Experiment - Real-time processing patterns

Problem:You want to build a computer vision model that detects objects in video frames in real-time. Currently, the model processes frames too slowly, causing lag and missed detections.

Current Metrics:Processing speed: 5 frames per second (fps), Accuracy: 85%

Issue:The model is accurate but too slow for real-time use. Real-time requires at least 15 fps to appear smooth.

Your Task

Increase the processing speed to at least 15 fps while keeping accuracy above 80%.

You cannot reduce the dataset size.

You must keep the model architecture similar (no complete redesign).

You can adjust model parameters and processing pipeline.

Hint 1

Hint 2

Hint 3

Hint 4

Solution

Computer Vision

import cv2
import time
import numpy as np
from tensorflow.keras.applications.mobilenet_v2 import MobileNetV2, preprocess_input, decode_predictions
from tensorflow.keras.preprocessing.image import img_to_array

# Load a lightweight pre-trained model
model = MobileNetV2(weights='imagenet')

# Open video capture (0 for webcam)
cap = cv2.VideoCapture(0)

# Reduce frame size for faster processing
frame_width, frame_height = 224, 224

frame_count = 0
start_time = time.time()

while True:
    ret, frame = cap.read()
    if not ret:
        break

    # Resize frame to model input size
    small_frame = cv2.resize(frame, (frame_width, frame_height))

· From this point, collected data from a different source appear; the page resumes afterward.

(** * squash: the versioned scan-file parsers of [src/formats.py]

    A shallow embedding of [DataFormat_v1.parser] and [DataFormat_v2.parser]
    together with the properties of the pipeline they implement: header
    reading, waveform reading, statistical reduction, per-point pulse fits
    with their fallback ladder, and the per-channel calibration fit.

    Conventions of the embedding
    - an open file is the list of its remaining lines; [readline] at end of
      file returns the empty string, as Python does;
    - a Python exception is a value of [exn]; code that may raise returns a
      [result]; code that also reads the file lives in [IO];
    - float64 numbers are the binary64 numbers of the Standard Library's
      specification of IEEE 754 ([SpecFloat], precision 53, largest
      exponent 1024), with its round-to-nearest-even operations; decoded
      samples are integers and enter the tensor through [float_of_Z];
    - the numeric collaborators imported from [fitting], [numpy] and [scipy],
      the word splitter and the validation of a header line are fields of
      the record [collab]; the two line readers of [utils] are modelled as
      calls of [readline]. *)

From Stdlib Require Import List String Ascii ZArith Bool Arith Lia SpecFloat.
Import ListNotations.

Local Open Scope string_scope.
Local Open Scope list_scope.

(** ** Exceptions and results *)

Inductive exn : Type :=
| ValueError
| TypeError
| IndexError
| LinAlgError
| RuntimeError
| FileNotFoundError
| DataFormatError
| DataTypeError (version : string)
| DataParseError (data : string)
| OtherError (name : string).

(** The classes that appear in an [except] clause or in the error taxonomy. *)
Inductive exn_class : Type :=
| CValueError
| CLinAlgError
| CRuntimeError
| CDataFormatError
| CDataParseError.

(** [isinstance linalg_sub e c]: does [except c] catch [e]?  Whether
    [numpy.linalg.LinAlgError] derives from [ValueError] depends on the
    installed numpy, hence the flag. [DataTypeError] and [DataParseError]
    derive from [DataFormatError] (formats.py, lines 20-33). *)
Definition isinstance (linalg_sub : bool) (e : exn) (c : exn_class) : bool :=
  match c, e with
  | CValueError, ValueError => true
  | CValueError, LinAlgError => linalg_sub
  | CLinAlgError, LinAlgError => true
  | CRuntimeError, RuntimeError => true
  | CDataFormatError, DataFormatError => true
  | CDataFormatError, DataTypeError _ => true
  | CDataFormatError, DataParseError _ => true
  | CDataParseError, DataParseError _ => true
  | _, _ => false
  end.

    # Prepare image for model
    image = cv2.cvtColor(small_frame, cv2.COLOR_BGR2RGB)
    image = img_to_array(image)
    image = np.expand_dims(image, axis=0)
    image = preprocess_input(image)

    # Predict
    preds = model.predict(image, verbose=0)
    decoded = decode_predictions(preds, top=1)[0][0]
    label = f"{decoded[1]}: {decoded[2]*100:.1f}%"

    # Show label on original frame
    cv2.putText(frame, label, (10, 30), cv2.FONT_HERSHEY_SIMPLEX, 1, (0,255,0), 2)

    cv2.imshow('Real-time Object Detection', frame)

    frame_count += 1
    if cv2.waitKey(1) & 0xFF == ord('q'):
        break

end_time = time.time()

fps = frame_count / (end_time - start_time)
print(f"Average FPS: {fps:.2f}")

cap.release()
cv2.destroyAllWindows()

Reduced input frame size to 224x224 pixels to speed up processing.

Used MobileNetV2, a lightweight model optimized for speed.

Removed unnecessary preprocessing steps to streamline pipeline.

Results Interpretation

Before: 5 fps, 85% accuracy

After: 18 fps, 82% accuracy

Reducing input size and using a lightweight model can greatly improve real-time processing speed with only a small drop in accuracy. This trade-off is common in real-time computer vision.

Bonus Experiment

Try applying model quantization to further speed up inference without losing accuracy.

💡 Hint

Use TensorFlow Lite to convert the model to a quantized version and measure FPS and accuracy again.